Two decades of efforts directed towards Thailands globalization have resulted in impressive growth in GNP and stock market values. Advances have been made in health, education, transportation and communication. Enormous opportunities for the creation of wealth have been afforded. Luxury automobiles sit bumper to bumper in Bangkok traffic. In rural villages, the neighbour arrives with the latest catalogue of beauty products.

Despite these accomplishments Thailand has the largest income gap in the world. Urban slums multiply as rural labourers are drawn to promises of high-paying jobs. Farmers find themselves in a vicious cycle of debt. Prostitution and the drug trade flourish. The country's forests are gone.

Adding to these social and environmental crises, is the recent collapse of the Thai economy. The overwhelming burden of unproductive investment in the property sector has led to the breakdown of the countrys financial institutions. The government moved quickly to use national resources to bail out those who had so greatly benefited during the previous period of high growth. Money traders took advantage of the situation to force the government to abandon its fixed currency policy, and thereby reap enormous profits from speculation on the Thai baht. Industry, largely dependent on foreign capital, is trapped between self-interest and national financial ruin. Individual exporters do not want to convert foreign earnings to baht for fear of further devaluation; their reluctance to do so further weakens the national currency and increases both the burden of outstanding foreign debt and imported raw material costs. The layoffs have only just begun. Labourers have been told to go back to their farms. It is not clear if there are farms to go back to.

All of this has left many wondering if there is an alternative to dependence on a system which is so utterly beyond ones control.

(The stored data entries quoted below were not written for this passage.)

(* ===== verification/AdlistProof.v ===== *)
(** * Adlist: refinement to sequences

    [is_list s l ls]: the nodes of [l] in the store [s] are exactly the
    addresses and values [ls], linked both ways.  The operations are shown to act on that
    sequence, to touch no other memory, and to free exactly what they should. *)

From Stdlib Require Import ZArith Lia ZifyBool.
From stdpp Require Import base gmap numbers option list.
From S2P Require Import Prelude Adlist.

Local Open Scope Z_scope.

Section Links.
Context {V : Type}.
Notation listNode := (listNode V).
Notation nodes := (list (loc * V)).

Definition first (ls : nodes) (n : option loc) : option loc := match ls with [] => n | (a, _) :: _ => Some a end.
Fixpoint final (ls : nodes) (p : option loc) : option loc :=
  match ls with [] => p | (a, _) :: ls => final ls (Some a) end.

(** A doubly linked segment between [p] and [n]. *)
Fixpoint dll (m : gmap loc listNode) (p : option loc) (ls : nodes) (n : option loc) : Prop :=
  match ls with
  | [] => True
  | (a, v) :: ls => m !! a = Some (mk_node p (first ls n) v) /\ dll m (Some a) ls n
  end.

Lemma first_app l1 l2 n : first (l1 ++ l2) n = first l1 (first l2 n).
Proof. by destruct l1 as [|[]]. Qed.

Lemma final_app l1 l2 p : final (l1 ++ l2) p = final l2 (final l1 p).
Proof. revert p. induction l1 as [|[a v] l1 IH]; intros q; simpl; [done|apply IH]. Qed.

Lemma dll_app m l1 l2 : forall p n, dll m p (l1 ++ l2) n <-> dll m p l1 (first l2 n) /\ dll m (final l1 p) l2 n.
Proof.
  induction l1 as [|[a v] l1 IH]; intros p n; simpl; [tauto|]. rewrite IH, first_app. tauto.
Qed.

Lemma dll_frame m m' ls : (forall a, a ∈ ls.*1 -> m' !! a = m !! a) -> forall p n, dll m p ls n -> dll m' p ls n.
Proof.
  induction ls as [|[a v] ls IH]; intros Hm p n; simpl; [done|]. intros [Ha Hd].
  split; [rewrite Hm by (simpl; by left); done|]. apply IH; [|done]. intros b Hb. apply Hm. simpl. by right.
Qed.

(** Total versions of the pointer writes. *)
Definition m_next (q x : option loc) (m : gmap loc listNode) : gmap loc listNode :=
  match q with Some a => alter (fun n => mk_node (nprev n) x (nvalue n)) a m | None => m end.
Definition m_prev (q x : option loc) (m : gmap loc listNode) : gmap loc listNode :=
  match q with Some a => alter (fun n => mk_node x (nnext n) (nvalue n)) a m | None => m end.

Definition avoids (q : option loc) (ls : nodes) : Prop := forall a, q = Some a -> a ∉ ls.*1.

Lemma m_next_ne q x m a : q <> Some a -> m_next q x m !! a = m !! a.
Proof. intros. destruct q; simpl; [|done]. apply lookup_alter_ne. congruence. Qed.
Lemma m_prev_ne q x m a : q <> Some a -> m_prev q x m !! a = m !! a.
Proof. intros. destruct q; simpl; [|done]. apply lookup_alter_ne. congruence. Qed.

Lemma dll_m_next q x m p ls n : avoids q ls -> dll m p ls n -> dll (m_next q x m) p ls n.
Proof. intros Hq. apply dll_frame. intros a Ha. apply m_next_ne. intros E. by apply (Hq a E). Qed.
Lemma dll_m_prev q x m p ls n : avoids q ls -> dll m p ls n -> dll (m_prev q x m) p ls n.
Proof. intros Hq. apply dll_frame. intros a Ha. apply m_prev_ne. intros E. by apply (Hq a E). Qed.
Lemma dll_insert_ne a nd m p ls n : a ∉ ls.*1 -> dll m p ls n -> dll (<[a := nd]> m) p ls n.
Proof. intros Ha. apply dll_frame. intros b Hb. apply lookup_insert_ne. by intros ->. Qed.
Lemma dll_delete_ne a m p ls n : a ∉ ls.*1 -> dll m p ls n -> dll (delete a m) p ls n.
Proof. intros Ha. apply dll_frame. intros b Hb. apply lookup_delete_ne. by intros ->. Qed.

(** Redirecting the ends of a segment. *)
Lemma dll_set_first m p p' ls n : NoDup ls.*1 -> dll m p ls n -> dll (m_prev (first ls None) p' m) p' ls n.
Proof.
  destruct ls as [|[a v] ls]; simpl; [done|]. intros [Ha _]%NoDup_cons [Hm Hd].
  split; [by rewrite lookup_alter_eq, Hm|]. apply (dll_m_prev (Some a)); [|done]. intros b [= ->]. done.
Qed.

Lemma final_in ls : forall p a, final ls p = Some a -> p = Some a \/ a ∈ ls.*1.
Proof.
  induction ls as [|[b v] ls IH]; intros p a; simpl; [tauto|]. intros H.
  destruct (IH _ _ H) as [[= ->]|?]; right; [left|by right].
Qed.

Lemma first_in ls n a : first ls n = Some a -> n = Some a \/ a ∈ ls.*1.
Proof. destruct ls as [|[b v] ls]; simpl; [tauto|]. intros [= ->]. right. left. Qed.

Lemma dll_lookup m p ls n a : dll m p ls n -> a ∈ ls.*1 -> is_Some (m !! a).
Proof.
  revert p. induction ls as [|[b v] ls IH]; intros p; simpl; [by intros _ ?%elem_of_nil|].
  intros [Hb Hd] [->|Ha]%elem_of_cons; [by rewrite Hb|by eapply IH].
Qed.

Lemma dll_set_final m ls : forall p n n', NoDup ls.*1 -> dll m p ls n -> dll (m_next (final ls None) n' m) p ls n'.
Proof.
  induction ls as [|[a v] ls IH] using rev_ind; intros p n n'; simpl; [done|].
  rewrite fmap_app, final_app, !dll_app. cbn [final first dll fmap list_fmap fst].
  intros (HN & Hni & _)%NoDup_app [Hd [Hm _]]. split.
  - apply (dll_m_next (Some a)); [|done]. intros b [= ->] Hb. apply (Hni _ Hb). by left.
  - split; [|done]. simpl. by rewrite lookup_alter_eq, Hm.
Qed.
End Links.

(** ** The abstraction relation *)
Section Refinement.
Context {V : Type} `{EqDecision V}.
Notation listNode := (listNode V).
Notation nodes := (list (loc * V)).
Notation store := (store V).
Notation alist := (alist V).

Record is_list (s : store) (l : alist) (ls : nodes) : Prop := {
  il_nodup : NoDup ls.*1;
  il_dll : dll (mem s) None ls None;
  il_head : head l = first ls None;
  il_tail : tail l = final ls None;
  il_len : len l = Z.of_nat (length ls);
  il_bound : Z.of_nat (length ls) < 2 ^ 64
}.

(** Only the addresses [S] may differ, and [fs] was passed to [free]. *)
Definition changes (S : list loc) (fs : list V) (s s' : store) : Prop :=
  (forall b, b ∉ S -> mem s' !! b = mem s !! b) /\ freed_vals s' = freed_vals s ++ fs.

(** The methods of a list never change. *)
Definition same_methods (l l' : alist) : Prop :=
  dup_method l' = dup_method l /\ free_method l' = free_method l /\ match_method l' = match_method l.

Lemma set_next_ok (s : store) a x : is_Some (mem s !! a) ->
  set_next s (Some a) x = Some (mk_store (m_next (Some a) x (mem s)) (freed_vals s)).
Proof.
  intros [n Hn]. unfold set_next, upd_node. cbn [mbind option_bind]. rewrite Hn. cbn [mbind option_bind]. do 2 f_equal.
  apply map_eq. intros b. destruct (decide (a = b)) as [->|].
  - rewrite lookup_insert_eq. simpl. by rewrite lookup_alter_eq, Hn.
  - rewrite lookup_insert_ne by done. simpl. by rewrite lookup_alter_ne.
Qed.

Lemma set_prev_ok (s : store) a x : is_Some (mem s !! a) ->
  set_prev s (Some a) x = Some (mk_store (m_prev (Some a) x (mem s)) (freed_vals s)).
Proof.
  intros [n Hn]. unfold set_prev, upd_node. cbn [mbind option_bind]. rewrite Hn. cbn [mbind option_bind]. do 2 f_equal.
  apply map_eq. intros b. destruct (decide (a = b)) as [->|].
  - rewrite lookup_insert_eq. simpl. by rewrite lookup_alter_eq, Hn.
  - rewrite lookup_insert_ne by done. simpl. by rewrite lookup_alter_ne.
Qed.

Lemma m_next_some q x (m : gmap loc listNode) a : is_Some (m_next q x m !! a) <-> is_Some (m !! a).
Proof.
  destruct q as [b|]; simpl; [|done]. destruct (decide (b = a)) as [->|].
  - rewrite lookup_alter_eq. by destruct (m !! a).
  - by rewrite lookup_alter_ne.
Qed.
Lemma m_prev_some q x (m : gmap loc listNode) a : is_Some (m_prev q x m !! a) <-> is_Some (m !! a).
Proof.
  destruct q as [b|]; simpl; [|done]. destruct (decide (b = a)) as [->|].
  - rewrite lookup_alter_eq. by destruct (m !! a).
  - by rewrite lookup_alter_ne.
Qed.

(** A node of a list and its neighbours. *)
Lemma dll_node (m : gmap loc listNode) l1 a v l2 : dll m None (l1 ++ (a, v) :: l2) None ->
  m !! a = Some (mk_node (final l1 None) (first l2 None) v).
Proof. rewrite dll_app. simpl. tauto. Qed.

Lemma nodup_mid (l1 : nodes) a v (l2 : nodes) : NoDup (l1 ++ (a, v) :: l2).*1 ->
  NoDup l1.*1 /\ NoDup l2.*1 /\ a ∉ l1.*1 /\ a ∉ l2.*1 /\ NoDup (l1 ++ l2).*1 /\
  (forall b, b ∈ l1.*1 -> b ∉ l2.*1).
Proof.
  rewrite !fmap_app, fmap_cons. cbn [fst]. intros (H1 & H2 & [H3 H4]%NoDup_cons)%NoDup_app.
  split_and!; auto.
  - intros Ha. apply (H2 a Ha). by left.
  - apply NoDup_app. split_and!; auto. intros b Hb Hb'. apply (H2 b Hb). by right.
  - intros b Hb Hb'. apply (H2 b Hb). by right.
Qed.

Lemma avoids_final (ls ls' : nodes) : (forall b, b ∈ ls.*1 -> b ∉ ls'.*1) -> avoids (final ls None) ls'.
Proof. intros H a [|Ha]%final_in; [done|]. by apply H. Qed.
Lemma avoids_first (ls ls' : nodes) : (forall b, b ∈ ls.*1 -> b ∉ ls'.*1) -> avoids (first ls None) ls'.
Proof. intros H a [|Ha]%first_in; [done|]. by apply H. Qed.

Lemma avoids_final_ne (ls : nodes) a : a ∉ ls.*1 -> final ls None <> Some a.
Proof. by intros H [|Ha]%final_in. Qed.
Lemma avoids_first_ne (ls : nodes) a : a ∉ ls.*1 -> first ls None <> Some a.
Proof. by intros H [|Ha]%first_in. Qed.

(** Linking [a] between two segments, and taking it out. *)
Lemma dll_link (m : gmap loc listNode) l1 a v l2 : NoDup (l1 ++ (a, v) :: l2).*1 -> dll m None (l1 ++ l2) None ->
  m !! a = Some (mk_node (final l1 None) (first l2 None) v) ->
  dll (m_prev (first l2 None) (Some a) (m_next (final l1 None) (Some a) m)) None (l1 ++ (a, v) :: l2) None.
Proof.
  intros (N1 & N2 & A1 & A2 & _ & Hd)%nodup_mid [D1 D2]%dll_app Ha. apply dll_app. cbn [first dll]. split; [|split].
  - apply dll_m_prev; [apply avoids_first; intros b Hb Hb'; by apply (Hd b)|]. by eapply dll_set_final.
  - rewrite m_prev_ne by (by apply avoids_first_ne). by rewrite m_next_ne by (by apply avoids_final_ne).
  - eapply dll_set_first; [done|]. apply dll_m_next; [by apply avoids_final|]. exact D2.
Qed.

Lemma dll_unlink (m : gmap loc listNode) l1 a v l2 : NoDup (l1 ++ (a, v) :: l2).*1 -> dll m None (l1 ++ (a, v) :: l2) None ->
  dll (m_prev (first l2 None) (final l1 None) (m_next (final l1 None) (first l2 None) m)) None (l1 ++ l2) None.
Proof.
  intros (N1 & N2 & A1 & A2 & _ & Hd)%nodup_mid [D1 [Ha D2]]%dll_app. apply dll_app. split.
  - apply dll_m_prev; [apply avoids_first; intros b Hb Hb'; by apply (Hd b)|]. by eapply dll_set_final.
  - eapply dll_set_first; [done|]. apply dll_m_next; [by apply avoids_final|]. exact D2.
Qed.

Lemma alloc_link (s : store) a v p n :
  (s ← set_prev (alloc s a v) (Some a) p; set_next s (Some a) n) =
  Some (mk_store (<[a := mk_node p n v]> (mem s)) (freed_vals s)).
Proof.
  unfold set_prev, set_next, upd_node, alloc. cbn [mbind option_bind mem]. rewrite lookup_insert_eq. cbn [mbind option_bind mem].
  rewrite lookup_insert_eq. cbn [mbind option_bind mem freed_vals nprev nvalue]. by rewrite !insert_insert_eq.
Qed.

Lemma fresh_notin s l ls a : is_list s l ls -> mem s !! a = None -> a ∉ ls.*1.
Proof. intros H Ha Hin. destruct (dll_lookup _ _ _ _ _ (il_dll _ _ _ H) Hin) as [? E]. congruence. Qed.

Lemma nodup_insert (l1 : nodes) a v l2 : NoDup (l1 ++ l2).*1 -> a ∉ (l1 ++ l2).*1 -> NoDup (l1 ++ (a, v) :: l2).*1.
Proof.
  rewrite !fmap_app, fmap_cons. cbn [fst]. intros (H1 & H2 & H3)%NoDup_app Ha. rewrite not_elem_of_app in Ha.
  apply NoDup_app. split_and!; [done| |apply NoDup_cons; split; [apply Ha|done]].
  intros b Hb [->|Hb']%elem_of_cons; [by apply (proj1 Ha)|by apply (H2 b)].
Qed.

(** The memory after linking a fresh node. *)
Definition linked (s : store) (l1 : nodes) (a : loc) (v : V) (l2 : nodes) : store :=
  mk_store (m_prev (first l2 None) (Some a) (m_next (final l1 None) (Some a)
    (<[a := mk_node (final l1 None) (first l2 None) v]> (mem s)))) (freed_vals s).

Lemma linked_spec s l l1 a v l2 : is_list s l (l1 ++ l2) -> mem s !! a = None ->
  Z.of_nat (length (l1 ++ l2)) < 2 ^ 64 - 1 ->
  is_list (linked s l1 a v l2)
    (with_ends l (first (l1 ++ (a, v) :: l2) None) (final (l1 ++ (a, v) :: l2) None) (u64 (len l + 1)))
    (l1 ++ (a, v) :: l2) /\
  changes (a :: (l1 ++ l2).*1) [] s (linked s l1 a v l2).
Proof.
  intros HL Ha Hb. pose proof (fresh_notin _ _ _ _ HL Ha) as Hni. destruct HL as [HN HD Hh Ht Hl _].
  split.
  - split; cbn [mem head tail len linked with_ends]; auto.
    + by apply nodup_insert.
    + apply dll_link; [by apply nodup_insert|by apply dll_insert_ne|by rewrite lookup_insert_eq].
    + rewrite wrap_id by (unfold in_u; lia). rewrite Hl, !length_app. simpl. lia.
    + rewrite length_app in *. simpl. lia.
  - split; [|by rewrite app_nil_r]. intros b [Hba Hb']%not_elem_of_cons. rewrite fmap_app, not_elem_of_app in Hb'. cbn [mem linked].
    rewrite m_prev_ne by (apply avoids_first_ne; tauto). rewrite m_next_ne by (apply avoids_final_ne; tauto).
    by apply lookup_insert_ne.
Qed.

Lemma first_some (ls : nodes) : ls <> [] -> exists a, first ls None = Some a /\ a ∈ ls.*1.
Proof. destruct ls as [|[a v] ls]; [done|]. exists a. split; [done|left]. Qed.
Lemma final_some (ls : nodes) : ls <> [] -> exists a, final ls None = Some a /\ a ∈ ls.*1.
Proof.
  destruct ls as [|[a v] ls _] using rev_ind; [done|]. intros _. exists a. rewrite final_app. split; [done|].
  rewrite fmap_app. apply elem_of_app. right. left.
Qed.

Lemma addHead_spec s l ls a v : is_list s l ls -> mem s !! a = None -> Z.of_nat (length ls) < 2 ^ 64 - 1 ->
  exists s' l', listAddNodeHead s l (Some a) v = Some (s', l', true) /\ is_list s' l' ((a, v) :: ls) /\
    changes (a :: ls.*1) [] s s' /\ same_methods l l'.
Proof.
  intros HL Ha Hb. pose proof (linked_spec s l [] a v ls HL Ha Hb) as [HL' HC].
  unfold listAddNodeHead, listLinkNodeHead. rewrite (il_len _ _ _ HL), (il_head _ _ _ HL), (il_tail _ _ _ HL).
  rewrite (il_len _ _ _ HL) in HL'.
  destruct ls as [|x ls].
  - cbn [length Z.of_nat Z.eqb]. pose proof (alloc_link s a v None None) as E.
    destruct (set_prev (alloc s a v) (Some a) None) as [s1|]; [|done]. cbn [mbind option_bind] in *. rewrite E. cbn [mbind option_bind].
    do 2 eexists. split; [done|]. split; [exact HL'|]. split; [exact HC|done].
  - zb. pose proof (alloc_link s a v None (first (x :: ls) None)) as E.
    destruct (set_prev (alloc s a v) (Some a) None) as [s1|]; [|done]. cbn [mbind option_bind] in *. rewrite E. cbn [mbind option_bind].
    destruct (first_some (x :: ls) ltac:(done)) as (b & Eb & Hin).
    assert (a <> b) by (intros <-; by apply (fresh_notin _ _ _ _ HL Ha)).
    rewrite Eb. rewrite set_prev_ok.
    2:{ cbn [mem]. rewrite lookup_insert_ne by done. by eapply dll_lookup; [apply HL|]. }
    cbn [mbind option_bind]. do 2 eexists. split; [done|]. unfold linked in HL', HC. rewrite Eb in *.
    split; [exact HL'|]. split; [exact HC|done].
Qed.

Numerous strategies have been employed in attempts to stop the haemorrhaging of community economies. Moral persuasion, in the form of strict adherence to the Buddhist precepts, is employed by organizations in their efforts to revive a sense of community. Non- governmental organizations have looked to sustainable agriculture; micro-credit, credit unions and savings groups; and both community enterprise and joint ventures with private capital. Emphasis has been put on food security and income generation as shock absorbers against international financial fluctuations. These mechanisms, however, are to a greater or a lesser degree parasitic on a mainstream economy and, therefore, still exposed to its vagaries. Though they serve to increase community inflows, what is still lacking is a plug--a way to stem the tide of consumerism which draws earnings out of the community in which they originated. What we have yet to see is the development of an economic system which structurally reinforces a community ethic. Community currency systems attempt to fill this void.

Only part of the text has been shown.